Evaluation of TLR-3, TLR4, IL-7, and IL37 Immunological Markers in β-Thalassemia Major Iraqi Patients

Abstract

β-thalassemia major is a genetic disorder of hemoglobin production that results in a diminished rate of synthesis of one or more of the globin chains causing variable degrees of anemia. This study was conducted on 90 β-thalassemia patients and 60 healthy as a control group. Blood samples were obtained from Wasit Center for Hereditary Anemia through the period from August 2020 to January 2021. The study was conducted to evaluate the serum immunological markers (TLR-3, TLR4) and (IL-7, IL37) in Iraqi β-thalassemia patients. The study was approved by the council of the Institute of Genetic Engineering and Biotechnology for the Postgraduate Studies / University of Baghdad.
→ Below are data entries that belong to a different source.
Definition chatgpt_marker := CssTagAttrSub "textarea" "placeholder" "Message".

(** The statements of [login_to_chatgpt]'s [try] block from the page load
    up to the last wait. *)
Definition chatgpt_steps (fuel : nat) (driver : nat) : M unit :=
  command driver (CGet "https://chat.openai.com") ;;
  c ← detect_captcha driver;
  (if c : bool then captcha_wait fuel driver else mret tt) ;;
  login_button ← until_clickable driver 10 (XpButtonText "Log in");
  command driver (CClick login_button) ;;
  email_input ← until_presence driver 15 (ById "username");
  command driver (CClear email_input) ;;
  cfg ← gets (fun s => config (b s));
  email ← lift (getitem cfg "chatgpt_email");
  send_keys driver email_input email ;;
  continue_button ← find_element driver (XpButtonType "submit");
  command driver (CClick continue_button) ;;
  password_input ← until_presence driver 15 (ById "password");
  command driver (CClear password_input) ;;
  password ← lift (getitem cfg "chatgpt_password");
  send_keys driver password_input password ;;
  continue_button ← find_element driver (XpButtonType "submit");
  command driver (CClick continue_button).

Definition login_to_chatgpt (fuel : nat) : M bool :=
  try_except
    (logger_info "Starte ChatGPT-Login..." ;;
     driver ← setup_driver;
     upd_b (set_chatgpt_driver (Some driver)) ;;
     chatgpt_steps fuel driver ;;
     until_presence driver 30 chatgpt_marker ;;
     logger_info "Successfully logged into ChatGPT" ;;
     mret true)
    [(HException, fun e =>
        logger_error ("ChatGPT login error: " +:+ exn_msg e) ;;
        mret false)].

(** [while self.is_running: await asyncio.sleep(...)]. *)
Fixpoint idle_loop (fuel : nat) : M unit :=
  match fuel with
  | O => halted OutOfFuel
  | S fuel' =>
      running ← gets (fun s => is_running (b s));
      if running : bool then
        cfg ← gets (fun s => config (b s));
        asyncio_sleep (get cfg "check_interval" (VInt 10)) ;;
        idle_loop fuel'
      else mret tt
  end.

Definition start (fuel : nat) : M unit :=
  logger_info "Starting Teams-ChatGPT Bot..." ;;
  teams_login ← login_to_teams fuel;
  if negb teams_login then logger_error "Failed to login to Teams"
  else
    chatgpt_login ← login_to_chatgpt fuel;
    if negb chatgpt_login then logger_error "Failed to login to ChatGPT"
    else
      logger_info "Bot successfully started and ready!" ;;
      upd_b (set_is_running true) ;;
      idle_loop fuel.

Definition stop : M unit :=
  logger_info "Stopping bot..." ;;
  upd_b (set_is_running false) ;;
  td ← gets (fun s => teams_driver (b s));
  match td with Some driver => command driver CQuit | None => mret tt end ;;
  cd ← gets (fun s => chatgpt_driver (b s));
  match cd with Some driver => command driver CQuit | None => mret tt end ;;
  logger_info "Bot stopped".

End TeamsBot.

(** ** Module level *)

Definition default_config : gmap string value :=
  list_to_map
    [("teams_email", VStr "");
     ("teams_password", VStr "");
     ("chatgpt_email", VStr "");
     ("chatgpt_password", VStr "");
     ("bot_trigger", VStr "@bot");
     ("check_interval", VInt 10);
     ("headless", VBool false);
     ("max_retries", VInt 3);
     ("retry_delay", VInt 30)].

Definition load_config : M (gmap string value) :=
  ex ← os_path_exists CONFIG_FILE;
  if ex : bool then
    f ← open_read CONFIG_FILE;
    json_load f
  else
    let config := default_config in
    open_write CONFIG_FILE (Json config) ;;
    print ("Konfigurationsdatei '" +:+ CONFIG_FILE +:+ "' erstellt. Bitte ausfüllen!") ;;
    mret config.

Definition credential_fields : list string :=
  ["teams_email"; "teams_password"; "chatgpt_email"; "chatgpt_password"].

(** [[f for f in credential_fields if not config.get(f)]]. *)
Definition missing_fields (cfg : gmap string value) : list string :=
  List.filter (fun f => negb (truthy_get cfg f)) credential_fields.

(** The [try ... except ... finally] statement of [main]. *)
Definition run_bot (fuel : nat) : M unit :=
  try_finally
    (try_except (TeamsBot.start fuel)
       [(HKeyboardInterrupt, fun _ => logger_info "Bot interrupted by user");
        (HException, fun e => logger_error ("Bot crashed: " +:+ exn_msg e))])
    TeamsBot.stop.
Human TLR-3, TLR-4, IL-7, and IL-37 concentrations were estimated by ELISA. Results appeared that there was a significant increase in the level of TLR-3 and TLR-4 in the serum of β-thalassemia patients as well as a significant increase in the level of IL-7 in β-thalassemia patients (221.34±6.11 pg/ml) compared with the control (171.96±4.77 pg/ml). Whereas a non-significant difference in the level of IL-37 was recorded in patients and the control group. This study suggested the presence of an imbalanced immune condition involving inflammation and immunosuppression in thalassemia patients.